[TASK INSTRUCTIONS] Return the following from the records below: each line, word for word, starting with the line that contains "match String.get (N.to_nat" and going on through the line that contains "argument. *)", with nothing outside that range.

[RECORDS PROVIDED]
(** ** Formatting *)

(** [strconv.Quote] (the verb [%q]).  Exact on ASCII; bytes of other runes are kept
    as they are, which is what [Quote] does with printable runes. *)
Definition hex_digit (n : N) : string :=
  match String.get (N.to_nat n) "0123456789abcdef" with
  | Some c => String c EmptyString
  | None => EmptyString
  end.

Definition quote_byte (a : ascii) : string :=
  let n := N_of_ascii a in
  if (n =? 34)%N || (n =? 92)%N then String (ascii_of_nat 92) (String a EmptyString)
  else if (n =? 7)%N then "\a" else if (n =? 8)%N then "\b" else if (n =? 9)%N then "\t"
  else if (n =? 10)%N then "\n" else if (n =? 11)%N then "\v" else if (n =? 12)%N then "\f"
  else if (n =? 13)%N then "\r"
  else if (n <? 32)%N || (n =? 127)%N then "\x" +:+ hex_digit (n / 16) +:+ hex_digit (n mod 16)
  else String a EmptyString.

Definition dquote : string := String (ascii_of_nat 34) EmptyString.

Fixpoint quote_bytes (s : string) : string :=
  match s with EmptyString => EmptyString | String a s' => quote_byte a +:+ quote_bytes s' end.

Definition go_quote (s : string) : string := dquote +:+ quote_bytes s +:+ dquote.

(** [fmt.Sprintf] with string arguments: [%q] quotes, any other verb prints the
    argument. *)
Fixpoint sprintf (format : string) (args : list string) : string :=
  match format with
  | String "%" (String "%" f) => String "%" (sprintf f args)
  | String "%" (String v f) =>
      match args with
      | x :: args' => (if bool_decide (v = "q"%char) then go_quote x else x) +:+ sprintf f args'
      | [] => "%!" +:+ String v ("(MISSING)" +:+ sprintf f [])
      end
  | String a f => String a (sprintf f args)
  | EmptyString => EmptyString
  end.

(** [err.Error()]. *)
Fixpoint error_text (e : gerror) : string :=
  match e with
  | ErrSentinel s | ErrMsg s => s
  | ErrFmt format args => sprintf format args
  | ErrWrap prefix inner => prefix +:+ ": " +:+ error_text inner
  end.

[EXPECTED OUTPUT]
  match String.get (N.to_nat n) "0123456789abcdef" with
  | Some c => String c EmptyString
  | None => EmptyString
  end.

Definition quote_byte (a : ascii) : string :=
  let n := N_of_ascii a in
  if (n =? 34)%N || (n =? 92)%N then String (ascii_of_nat 92) (String a EmptyString)
  else if (n =? 7)%N then "\a" else if (n =? 8)%N then "\b" else if (n =? 9)%N then "\t"
  else if (n =? 10)%N then "\n" else if (n =? 11)%N then "\v" else if (n =? 12)%N then "\f"
  else if (n =? 13)%N then "\r"
  else if (n <? 32)%N || (n =? 127)%N then "\x" +:+ hex_digit (n / 16) +:+ hex_digit (n mod 16)
  else String a EmptyString.

Definition dquote : string := String (ascii_of_nat 34) EmptyString.

Fixpoint quote_bytes (s : string) : string :=
  match s with EmptyString => EmptyString | String a s' => quote_byte a +:+ quote_bytes s' end.

Definition go_quote (s : string) : string := dquote +:+ quote_bytes s +:+ dquote.

(** [fmt.Sprintf] with string arguments: [%q] quotes, any other verb prints the
    argument. *)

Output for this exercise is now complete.